EXERCISE OBJECTIVE: Scan the records below for the line with "(** ** The fastest web server *)" and the line with "None => fast_loop". Repeat those two lines and every line between them exactly, and nothing else.

Dataset entries:
******

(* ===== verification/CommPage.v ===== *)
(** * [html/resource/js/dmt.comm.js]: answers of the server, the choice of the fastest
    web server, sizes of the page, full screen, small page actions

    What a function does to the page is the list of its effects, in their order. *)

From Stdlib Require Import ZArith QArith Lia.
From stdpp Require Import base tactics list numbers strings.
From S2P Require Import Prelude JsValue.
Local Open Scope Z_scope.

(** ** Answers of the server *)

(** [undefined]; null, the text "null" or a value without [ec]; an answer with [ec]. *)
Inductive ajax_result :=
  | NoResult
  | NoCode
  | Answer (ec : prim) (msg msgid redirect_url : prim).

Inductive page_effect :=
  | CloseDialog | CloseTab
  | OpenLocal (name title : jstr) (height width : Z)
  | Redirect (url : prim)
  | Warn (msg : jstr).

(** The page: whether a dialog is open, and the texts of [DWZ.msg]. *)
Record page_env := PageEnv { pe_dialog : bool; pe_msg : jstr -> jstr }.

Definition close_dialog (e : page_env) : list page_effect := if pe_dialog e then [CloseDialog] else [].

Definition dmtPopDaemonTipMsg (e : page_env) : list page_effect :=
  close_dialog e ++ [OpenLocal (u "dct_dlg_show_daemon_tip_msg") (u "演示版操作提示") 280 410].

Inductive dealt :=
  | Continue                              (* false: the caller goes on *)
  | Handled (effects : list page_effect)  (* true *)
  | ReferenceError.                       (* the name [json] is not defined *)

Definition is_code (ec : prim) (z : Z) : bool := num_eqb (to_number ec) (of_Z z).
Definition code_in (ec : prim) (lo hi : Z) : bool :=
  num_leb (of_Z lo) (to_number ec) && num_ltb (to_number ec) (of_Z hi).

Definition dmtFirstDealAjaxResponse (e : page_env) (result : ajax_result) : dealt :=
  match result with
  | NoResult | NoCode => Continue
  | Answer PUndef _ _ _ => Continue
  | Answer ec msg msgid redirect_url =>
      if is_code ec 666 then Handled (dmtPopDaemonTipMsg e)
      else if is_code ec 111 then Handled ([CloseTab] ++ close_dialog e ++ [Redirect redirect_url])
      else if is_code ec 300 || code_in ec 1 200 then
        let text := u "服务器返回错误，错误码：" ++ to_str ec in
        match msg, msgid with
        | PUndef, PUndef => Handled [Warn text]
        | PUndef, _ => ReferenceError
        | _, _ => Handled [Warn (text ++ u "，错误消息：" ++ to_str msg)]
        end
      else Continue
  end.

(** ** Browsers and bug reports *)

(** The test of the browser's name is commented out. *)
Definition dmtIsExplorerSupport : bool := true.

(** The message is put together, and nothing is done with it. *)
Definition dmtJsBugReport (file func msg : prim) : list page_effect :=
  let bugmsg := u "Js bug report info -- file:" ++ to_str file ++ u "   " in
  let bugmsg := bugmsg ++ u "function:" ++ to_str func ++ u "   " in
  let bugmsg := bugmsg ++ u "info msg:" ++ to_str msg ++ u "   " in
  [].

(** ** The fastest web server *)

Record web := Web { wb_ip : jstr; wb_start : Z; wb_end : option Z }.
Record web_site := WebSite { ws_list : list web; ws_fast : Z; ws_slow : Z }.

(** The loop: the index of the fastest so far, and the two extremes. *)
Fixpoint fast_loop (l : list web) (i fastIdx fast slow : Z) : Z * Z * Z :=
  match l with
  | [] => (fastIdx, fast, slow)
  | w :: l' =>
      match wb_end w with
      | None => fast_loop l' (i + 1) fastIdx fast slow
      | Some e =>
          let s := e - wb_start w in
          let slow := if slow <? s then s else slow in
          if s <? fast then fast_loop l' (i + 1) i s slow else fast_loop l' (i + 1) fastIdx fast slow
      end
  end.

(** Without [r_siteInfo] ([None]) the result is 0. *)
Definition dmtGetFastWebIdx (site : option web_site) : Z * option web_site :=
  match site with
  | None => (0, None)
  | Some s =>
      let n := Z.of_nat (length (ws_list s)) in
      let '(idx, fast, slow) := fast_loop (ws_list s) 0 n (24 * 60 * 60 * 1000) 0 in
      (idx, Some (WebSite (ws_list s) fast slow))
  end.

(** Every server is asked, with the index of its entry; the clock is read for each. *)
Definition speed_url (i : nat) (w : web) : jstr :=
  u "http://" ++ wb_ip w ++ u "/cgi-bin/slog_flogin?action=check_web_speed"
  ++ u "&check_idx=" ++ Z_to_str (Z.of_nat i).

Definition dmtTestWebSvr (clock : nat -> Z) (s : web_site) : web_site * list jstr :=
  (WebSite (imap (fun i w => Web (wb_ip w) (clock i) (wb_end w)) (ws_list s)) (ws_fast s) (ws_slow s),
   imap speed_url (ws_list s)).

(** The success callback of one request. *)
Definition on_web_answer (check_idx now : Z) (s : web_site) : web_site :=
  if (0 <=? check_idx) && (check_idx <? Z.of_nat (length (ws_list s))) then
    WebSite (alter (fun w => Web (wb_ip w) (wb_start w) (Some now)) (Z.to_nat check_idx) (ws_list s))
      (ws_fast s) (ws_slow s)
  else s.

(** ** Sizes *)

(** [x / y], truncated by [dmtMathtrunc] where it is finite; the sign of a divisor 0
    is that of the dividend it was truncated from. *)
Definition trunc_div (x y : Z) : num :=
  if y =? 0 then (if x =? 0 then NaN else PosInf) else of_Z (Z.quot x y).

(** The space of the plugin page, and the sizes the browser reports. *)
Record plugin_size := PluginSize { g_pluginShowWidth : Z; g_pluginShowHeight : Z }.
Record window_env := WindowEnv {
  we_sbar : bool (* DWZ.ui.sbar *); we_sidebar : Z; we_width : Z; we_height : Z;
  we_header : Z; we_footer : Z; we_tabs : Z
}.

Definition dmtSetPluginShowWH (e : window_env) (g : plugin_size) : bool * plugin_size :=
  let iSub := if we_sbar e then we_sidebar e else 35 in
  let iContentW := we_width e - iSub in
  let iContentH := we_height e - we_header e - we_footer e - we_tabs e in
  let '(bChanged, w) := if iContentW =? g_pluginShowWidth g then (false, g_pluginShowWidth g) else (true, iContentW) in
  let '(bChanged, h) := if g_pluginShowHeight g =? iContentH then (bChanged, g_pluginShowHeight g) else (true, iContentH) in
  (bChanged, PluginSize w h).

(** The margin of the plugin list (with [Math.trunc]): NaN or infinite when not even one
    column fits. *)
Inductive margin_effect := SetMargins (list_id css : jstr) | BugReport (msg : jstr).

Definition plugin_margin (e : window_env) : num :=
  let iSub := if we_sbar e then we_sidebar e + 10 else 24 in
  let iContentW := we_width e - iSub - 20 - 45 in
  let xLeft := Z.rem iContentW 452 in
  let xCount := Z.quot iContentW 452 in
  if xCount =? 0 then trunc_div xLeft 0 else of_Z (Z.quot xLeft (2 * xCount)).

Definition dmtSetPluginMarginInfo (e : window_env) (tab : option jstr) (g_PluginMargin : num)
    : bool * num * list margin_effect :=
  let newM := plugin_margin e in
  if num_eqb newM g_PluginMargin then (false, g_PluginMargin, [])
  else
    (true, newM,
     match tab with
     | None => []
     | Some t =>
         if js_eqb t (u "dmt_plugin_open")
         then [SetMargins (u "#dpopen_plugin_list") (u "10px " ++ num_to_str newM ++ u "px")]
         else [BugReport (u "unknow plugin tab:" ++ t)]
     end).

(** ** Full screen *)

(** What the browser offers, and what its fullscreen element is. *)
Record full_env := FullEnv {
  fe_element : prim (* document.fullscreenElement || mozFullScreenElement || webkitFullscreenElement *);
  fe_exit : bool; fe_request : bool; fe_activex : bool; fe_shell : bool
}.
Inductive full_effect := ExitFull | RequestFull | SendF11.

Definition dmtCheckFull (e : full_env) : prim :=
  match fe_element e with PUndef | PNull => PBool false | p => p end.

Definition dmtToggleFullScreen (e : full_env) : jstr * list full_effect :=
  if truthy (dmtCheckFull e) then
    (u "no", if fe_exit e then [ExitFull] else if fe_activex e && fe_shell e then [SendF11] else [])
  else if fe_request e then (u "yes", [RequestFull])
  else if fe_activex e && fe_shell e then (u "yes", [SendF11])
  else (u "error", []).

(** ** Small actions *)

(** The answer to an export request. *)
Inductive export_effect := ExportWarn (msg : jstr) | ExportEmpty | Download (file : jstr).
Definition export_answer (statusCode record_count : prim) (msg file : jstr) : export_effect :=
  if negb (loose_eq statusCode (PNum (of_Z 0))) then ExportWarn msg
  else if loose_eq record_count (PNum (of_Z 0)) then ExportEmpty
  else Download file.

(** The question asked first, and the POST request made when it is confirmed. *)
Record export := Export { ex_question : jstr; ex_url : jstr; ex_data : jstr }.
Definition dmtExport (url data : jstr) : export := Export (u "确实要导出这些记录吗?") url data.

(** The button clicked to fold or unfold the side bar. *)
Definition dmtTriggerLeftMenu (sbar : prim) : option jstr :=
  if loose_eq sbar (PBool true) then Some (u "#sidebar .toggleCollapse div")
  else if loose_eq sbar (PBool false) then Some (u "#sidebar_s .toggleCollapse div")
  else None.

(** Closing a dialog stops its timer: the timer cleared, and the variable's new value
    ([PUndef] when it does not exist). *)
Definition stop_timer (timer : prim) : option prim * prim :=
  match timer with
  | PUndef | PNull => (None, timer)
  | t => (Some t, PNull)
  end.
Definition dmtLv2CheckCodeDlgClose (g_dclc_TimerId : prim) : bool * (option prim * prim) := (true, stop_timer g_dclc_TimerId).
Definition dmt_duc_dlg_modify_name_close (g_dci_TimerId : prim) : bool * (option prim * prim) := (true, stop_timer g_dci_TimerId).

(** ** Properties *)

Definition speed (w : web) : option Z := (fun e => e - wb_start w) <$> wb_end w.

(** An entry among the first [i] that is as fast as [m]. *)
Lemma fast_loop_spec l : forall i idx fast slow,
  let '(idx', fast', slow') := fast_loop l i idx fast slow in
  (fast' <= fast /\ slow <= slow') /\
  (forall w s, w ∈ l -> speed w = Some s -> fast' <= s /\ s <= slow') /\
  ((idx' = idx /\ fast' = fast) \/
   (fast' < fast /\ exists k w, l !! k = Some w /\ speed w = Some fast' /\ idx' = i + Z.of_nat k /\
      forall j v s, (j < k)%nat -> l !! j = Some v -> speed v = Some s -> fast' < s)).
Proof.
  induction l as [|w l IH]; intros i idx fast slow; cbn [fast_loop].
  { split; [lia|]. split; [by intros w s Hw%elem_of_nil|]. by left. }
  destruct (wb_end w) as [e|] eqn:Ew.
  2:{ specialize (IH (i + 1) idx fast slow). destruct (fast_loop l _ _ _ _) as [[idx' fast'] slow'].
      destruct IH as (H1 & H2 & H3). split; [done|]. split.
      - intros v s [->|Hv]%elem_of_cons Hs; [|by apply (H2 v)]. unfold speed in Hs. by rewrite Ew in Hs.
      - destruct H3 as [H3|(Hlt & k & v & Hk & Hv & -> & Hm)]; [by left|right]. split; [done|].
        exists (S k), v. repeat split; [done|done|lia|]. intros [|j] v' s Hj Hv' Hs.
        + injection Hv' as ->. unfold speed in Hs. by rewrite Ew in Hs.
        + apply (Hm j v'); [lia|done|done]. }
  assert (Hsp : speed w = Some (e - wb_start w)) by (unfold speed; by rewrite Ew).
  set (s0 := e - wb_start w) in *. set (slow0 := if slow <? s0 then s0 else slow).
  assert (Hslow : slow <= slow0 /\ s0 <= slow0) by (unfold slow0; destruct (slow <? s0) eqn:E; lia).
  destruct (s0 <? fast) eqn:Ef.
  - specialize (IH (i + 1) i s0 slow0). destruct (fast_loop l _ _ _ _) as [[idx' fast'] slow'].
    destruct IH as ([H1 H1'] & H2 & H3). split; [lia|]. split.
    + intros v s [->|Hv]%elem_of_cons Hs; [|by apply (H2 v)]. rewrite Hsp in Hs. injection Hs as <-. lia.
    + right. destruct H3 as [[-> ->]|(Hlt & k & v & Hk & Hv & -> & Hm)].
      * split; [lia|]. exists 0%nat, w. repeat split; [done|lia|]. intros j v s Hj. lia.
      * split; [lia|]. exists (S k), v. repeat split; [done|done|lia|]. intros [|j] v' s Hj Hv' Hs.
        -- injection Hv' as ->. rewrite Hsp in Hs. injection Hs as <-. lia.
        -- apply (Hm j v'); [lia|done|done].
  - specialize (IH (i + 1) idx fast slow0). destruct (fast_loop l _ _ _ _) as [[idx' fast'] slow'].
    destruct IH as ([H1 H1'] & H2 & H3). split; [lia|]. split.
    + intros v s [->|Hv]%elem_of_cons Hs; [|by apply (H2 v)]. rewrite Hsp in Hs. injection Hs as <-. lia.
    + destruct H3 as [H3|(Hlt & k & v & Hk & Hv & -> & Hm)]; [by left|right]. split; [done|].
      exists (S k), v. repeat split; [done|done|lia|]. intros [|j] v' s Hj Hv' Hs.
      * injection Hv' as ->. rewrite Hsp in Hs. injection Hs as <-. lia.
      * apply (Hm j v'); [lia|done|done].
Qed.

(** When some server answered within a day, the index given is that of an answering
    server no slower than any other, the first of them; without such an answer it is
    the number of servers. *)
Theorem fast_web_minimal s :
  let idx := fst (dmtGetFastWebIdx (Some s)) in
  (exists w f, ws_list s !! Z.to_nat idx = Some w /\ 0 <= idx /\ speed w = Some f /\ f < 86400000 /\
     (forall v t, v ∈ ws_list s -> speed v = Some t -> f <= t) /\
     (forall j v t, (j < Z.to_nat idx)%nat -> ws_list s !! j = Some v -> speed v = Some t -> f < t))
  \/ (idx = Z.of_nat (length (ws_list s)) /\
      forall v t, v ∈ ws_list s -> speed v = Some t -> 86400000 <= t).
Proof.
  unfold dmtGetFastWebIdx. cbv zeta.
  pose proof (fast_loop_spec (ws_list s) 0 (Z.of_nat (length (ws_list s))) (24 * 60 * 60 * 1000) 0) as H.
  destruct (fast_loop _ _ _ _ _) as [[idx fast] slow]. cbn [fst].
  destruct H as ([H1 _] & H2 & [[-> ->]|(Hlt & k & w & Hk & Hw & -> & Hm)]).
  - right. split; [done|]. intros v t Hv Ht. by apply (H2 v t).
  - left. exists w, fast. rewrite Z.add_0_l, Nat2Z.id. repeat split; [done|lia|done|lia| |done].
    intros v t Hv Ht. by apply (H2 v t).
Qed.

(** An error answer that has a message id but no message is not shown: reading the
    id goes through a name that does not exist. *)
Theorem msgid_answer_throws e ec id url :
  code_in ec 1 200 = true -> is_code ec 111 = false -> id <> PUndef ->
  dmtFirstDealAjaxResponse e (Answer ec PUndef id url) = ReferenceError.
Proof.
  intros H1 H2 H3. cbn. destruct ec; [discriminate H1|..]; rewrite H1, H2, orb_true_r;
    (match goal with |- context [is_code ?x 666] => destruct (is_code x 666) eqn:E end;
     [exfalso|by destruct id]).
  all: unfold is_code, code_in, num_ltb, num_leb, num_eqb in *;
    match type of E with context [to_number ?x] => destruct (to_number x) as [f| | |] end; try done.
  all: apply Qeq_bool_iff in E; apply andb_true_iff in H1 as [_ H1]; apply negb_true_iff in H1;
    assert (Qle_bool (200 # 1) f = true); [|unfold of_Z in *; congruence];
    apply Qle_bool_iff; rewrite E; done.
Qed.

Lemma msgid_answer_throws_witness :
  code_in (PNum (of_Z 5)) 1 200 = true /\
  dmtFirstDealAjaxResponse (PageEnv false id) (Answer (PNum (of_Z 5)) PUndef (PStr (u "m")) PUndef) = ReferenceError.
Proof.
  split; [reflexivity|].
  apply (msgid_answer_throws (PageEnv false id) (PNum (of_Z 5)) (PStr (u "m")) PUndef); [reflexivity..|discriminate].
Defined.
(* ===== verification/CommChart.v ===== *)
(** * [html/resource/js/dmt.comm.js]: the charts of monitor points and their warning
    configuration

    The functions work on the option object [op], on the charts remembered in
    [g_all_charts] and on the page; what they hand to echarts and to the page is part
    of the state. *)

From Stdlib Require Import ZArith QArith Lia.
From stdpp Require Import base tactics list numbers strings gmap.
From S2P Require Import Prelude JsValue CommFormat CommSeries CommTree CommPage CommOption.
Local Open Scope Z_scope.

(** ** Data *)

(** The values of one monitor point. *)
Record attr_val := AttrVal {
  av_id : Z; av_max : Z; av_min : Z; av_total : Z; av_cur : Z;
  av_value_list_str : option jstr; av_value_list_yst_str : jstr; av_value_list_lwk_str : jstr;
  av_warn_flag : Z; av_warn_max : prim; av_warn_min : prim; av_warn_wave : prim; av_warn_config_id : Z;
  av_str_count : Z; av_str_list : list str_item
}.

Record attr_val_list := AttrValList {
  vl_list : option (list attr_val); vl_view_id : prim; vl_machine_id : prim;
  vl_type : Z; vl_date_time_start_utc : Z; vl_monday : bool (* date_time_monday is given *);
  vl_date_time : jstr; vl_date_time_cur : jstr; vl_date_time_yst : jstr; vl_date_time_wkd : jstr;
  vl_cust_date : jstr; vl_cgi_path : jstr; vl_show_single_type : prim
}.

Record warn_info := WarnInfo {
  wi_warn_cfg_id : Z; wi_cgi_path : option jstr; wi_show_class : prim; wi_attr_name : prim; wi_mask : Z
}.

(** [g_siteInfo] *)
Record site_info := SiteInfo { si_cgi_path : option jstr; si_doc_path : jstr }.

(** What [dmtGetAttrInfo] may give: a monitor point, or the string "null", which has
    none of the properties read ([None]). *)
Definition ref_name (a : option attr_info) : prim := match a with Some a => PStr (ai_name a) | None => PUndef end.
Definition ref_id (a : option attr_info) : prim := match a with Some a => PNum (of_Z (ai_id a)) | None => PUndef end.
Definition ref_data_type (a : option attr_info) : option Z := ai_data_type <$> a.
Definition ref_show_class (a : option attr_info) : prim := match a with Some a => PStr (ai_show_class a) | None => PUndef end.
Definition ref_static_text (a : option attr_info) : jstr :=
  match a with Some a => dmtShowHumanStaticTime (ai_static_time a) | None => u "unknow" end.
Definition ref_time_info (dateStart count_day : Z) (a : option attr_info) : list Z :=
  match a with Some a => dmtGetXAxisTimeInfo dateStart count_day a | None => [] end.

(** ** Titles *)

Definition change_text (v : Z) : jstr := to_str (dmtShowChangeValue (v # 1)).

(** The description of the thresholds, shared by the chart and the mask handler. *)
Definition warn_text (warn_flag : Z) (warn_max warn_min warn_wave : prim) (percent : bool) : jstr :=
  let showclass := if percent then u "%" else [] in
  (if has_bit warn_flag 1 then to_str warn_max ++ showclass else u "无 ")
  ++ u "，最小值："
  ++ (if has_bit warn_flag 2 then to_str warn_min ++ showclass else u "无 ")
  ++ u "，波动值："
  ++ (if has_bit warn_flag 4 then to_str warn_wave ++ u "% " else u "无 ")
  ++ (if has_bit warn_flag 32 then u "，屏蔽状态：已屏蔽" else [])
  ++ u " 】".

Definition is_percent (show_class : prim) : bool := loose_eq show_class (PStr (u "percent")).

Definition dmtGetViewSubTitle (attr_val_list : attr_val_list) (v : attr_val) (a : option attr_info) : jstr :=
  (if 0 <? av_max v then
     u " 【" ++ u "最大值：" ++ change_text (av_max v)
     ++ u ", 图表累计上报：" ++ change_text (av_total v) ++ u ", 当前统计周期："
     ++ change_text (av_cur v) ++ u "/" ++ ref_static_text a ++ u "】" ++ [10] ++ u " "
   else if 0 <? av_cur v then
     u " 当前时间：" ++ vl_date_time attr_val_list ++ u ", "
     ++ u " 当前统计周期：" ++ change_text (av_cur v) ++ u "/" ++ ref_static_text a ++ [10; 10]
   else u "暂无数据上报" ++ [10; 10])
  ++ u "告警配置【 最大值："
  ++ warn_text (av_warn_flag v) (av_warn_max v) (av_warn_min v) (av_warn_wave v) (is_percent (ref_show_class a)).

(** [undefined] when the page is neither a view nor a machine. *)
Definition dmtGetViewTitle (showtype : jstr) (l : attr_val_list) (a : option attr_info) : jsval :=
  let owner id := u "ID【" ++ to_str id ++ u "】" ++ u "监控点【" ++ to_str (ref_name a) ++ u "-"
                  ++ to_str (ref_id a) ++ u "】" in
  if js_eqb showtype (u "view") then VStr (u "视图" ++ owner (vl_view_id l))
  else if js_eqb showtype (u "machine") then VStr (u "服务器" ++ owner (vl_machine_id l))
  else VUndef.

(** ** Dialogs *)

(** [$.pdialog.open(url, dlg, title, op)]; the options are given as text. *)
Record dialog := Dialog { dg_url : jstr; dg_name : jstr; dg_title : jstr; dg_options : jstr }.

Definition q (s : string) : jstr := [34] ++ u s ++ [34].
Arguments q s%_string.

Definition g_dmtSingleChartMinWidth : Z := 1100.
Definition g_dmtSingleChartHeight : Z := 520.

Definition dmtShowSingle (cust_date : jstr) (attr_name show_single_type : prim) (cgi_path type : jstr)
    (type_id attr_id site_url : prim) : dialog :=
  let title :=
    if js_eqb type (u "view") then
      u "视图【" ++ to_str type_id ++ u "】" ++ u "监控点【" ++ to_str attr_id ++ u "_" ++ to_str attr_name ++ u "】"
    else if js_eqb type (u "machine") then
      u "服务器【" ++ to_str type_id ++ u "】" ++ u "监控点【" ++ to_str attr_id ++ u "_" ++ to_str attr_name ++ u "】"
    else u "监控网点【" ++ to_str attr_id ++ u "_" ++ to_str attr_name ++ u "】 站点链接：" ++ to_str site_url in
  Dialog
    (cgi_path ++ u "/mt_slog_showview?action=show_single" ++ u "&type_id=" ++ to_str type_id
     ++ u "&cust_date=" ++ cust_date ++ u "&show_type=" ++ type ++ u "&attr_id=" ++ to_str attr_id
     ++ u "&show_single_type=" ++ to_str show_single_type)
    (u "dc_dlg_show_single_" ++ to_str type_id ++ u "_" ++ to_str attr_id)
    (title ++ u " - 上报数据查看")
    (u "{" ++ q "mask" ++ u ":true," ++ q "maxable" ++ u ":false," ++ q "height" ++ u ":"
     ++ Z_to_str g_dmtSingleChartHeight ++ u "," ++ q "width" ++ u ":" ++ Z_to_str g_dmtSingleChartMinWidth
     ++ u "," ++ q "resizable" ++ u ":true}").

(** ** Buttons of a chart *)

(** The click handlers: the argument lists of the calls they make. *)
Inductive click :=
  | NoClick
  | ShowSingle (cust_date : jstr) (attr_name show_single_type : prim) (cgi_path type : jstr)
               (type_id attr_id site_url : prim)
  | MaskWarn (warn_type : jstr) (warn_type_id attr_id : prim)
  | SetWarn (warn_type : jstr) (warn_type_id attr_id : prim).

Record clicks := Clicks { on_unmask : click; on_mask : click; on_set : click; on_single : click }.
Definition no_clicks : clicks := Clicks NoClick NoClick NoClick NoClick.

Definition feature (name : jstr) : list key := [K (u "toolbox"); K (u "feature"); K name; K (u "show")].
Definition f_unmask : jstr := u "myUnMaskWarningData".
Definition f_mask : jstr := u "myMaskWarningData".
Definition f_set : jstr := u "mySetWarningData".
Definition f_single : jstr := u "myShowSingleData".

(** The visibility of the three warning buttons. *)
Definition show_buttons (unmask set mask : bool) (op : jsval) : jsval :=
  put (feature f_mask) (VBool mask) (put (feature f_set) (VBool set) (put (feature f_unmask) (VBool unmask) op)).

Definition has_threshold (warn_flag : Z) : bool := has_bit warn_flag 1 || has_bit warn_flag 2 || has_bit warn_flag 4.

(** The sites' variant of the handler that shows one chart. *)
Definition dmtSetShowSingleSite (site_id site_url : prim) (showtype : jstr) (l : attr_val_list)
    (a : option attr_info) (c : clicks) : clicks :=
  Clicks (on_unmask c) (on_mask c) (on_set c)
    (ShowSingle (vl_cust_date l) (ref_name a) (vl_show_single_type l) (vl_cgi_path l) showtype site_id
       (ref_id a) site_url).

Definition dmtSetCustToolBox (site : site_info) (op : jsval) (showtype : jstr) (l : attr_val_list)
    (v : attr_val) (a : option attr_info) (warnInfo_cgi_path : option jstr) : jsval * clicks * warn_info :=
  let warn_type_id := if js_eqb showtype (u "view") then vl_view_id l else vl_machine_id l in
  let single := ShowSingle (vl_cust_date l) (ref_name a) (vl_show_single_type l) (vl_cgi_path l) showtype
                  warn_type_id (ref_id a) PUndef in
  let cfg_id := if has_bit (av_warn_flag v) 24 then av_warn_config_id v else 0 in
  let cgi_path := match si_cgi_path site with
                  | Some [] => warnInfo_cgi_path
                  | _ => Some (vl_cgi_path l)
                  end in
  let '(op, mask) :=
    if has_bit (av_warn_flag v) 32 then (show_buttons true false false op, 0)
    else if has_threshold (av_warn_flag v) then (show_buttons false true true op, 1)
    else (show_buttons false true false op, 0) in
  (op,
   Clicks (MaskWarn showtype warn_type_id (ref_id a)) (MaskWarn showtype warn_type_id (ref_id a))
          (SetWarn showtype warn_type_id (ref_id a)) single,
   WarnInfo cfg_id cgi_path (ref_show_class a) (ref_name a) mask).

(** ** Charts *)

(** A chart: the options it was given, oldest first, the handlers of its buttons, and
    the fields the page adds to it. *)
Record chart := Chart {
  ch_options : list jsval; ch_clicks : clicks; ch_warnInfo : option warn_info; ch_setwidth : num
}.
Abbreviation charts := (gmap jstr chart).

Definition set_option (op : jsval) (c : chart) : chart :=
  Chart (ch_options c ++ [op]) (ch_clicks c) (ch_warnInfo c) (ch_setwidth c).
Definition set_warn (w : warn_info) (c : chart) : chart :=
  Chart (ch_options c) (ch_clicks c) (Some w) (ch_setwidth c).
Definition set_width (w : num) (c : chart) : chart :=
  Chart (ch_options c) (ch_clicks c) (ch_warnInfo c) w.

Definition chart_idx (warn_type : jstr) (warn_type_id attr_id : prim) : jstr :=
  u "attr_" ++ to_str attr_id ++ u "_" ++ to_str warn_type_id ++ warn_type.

******

RESPONSE BOX:
(** ** The fastest web server *)

Record web := Web { wb_ip : jstr; wb_start : Z; wb_end : option Z }.
Record web_site := WebSite { ws_list : list web; ws_fast : Z; ws_slow : Z }.

(** The loop: the index of the fastest so far, and the two extremes. *)
Fixpoint fast_loop (l : list web) (i fastIdx fast slow : Z) : Z * Z * Z :=
  match l with
  | [] => (fastIdx, fast, slow)
  | w :: l' =>
      match wb_end w with
      | None => fast_loop l' (i + 1) fastIdx fast slow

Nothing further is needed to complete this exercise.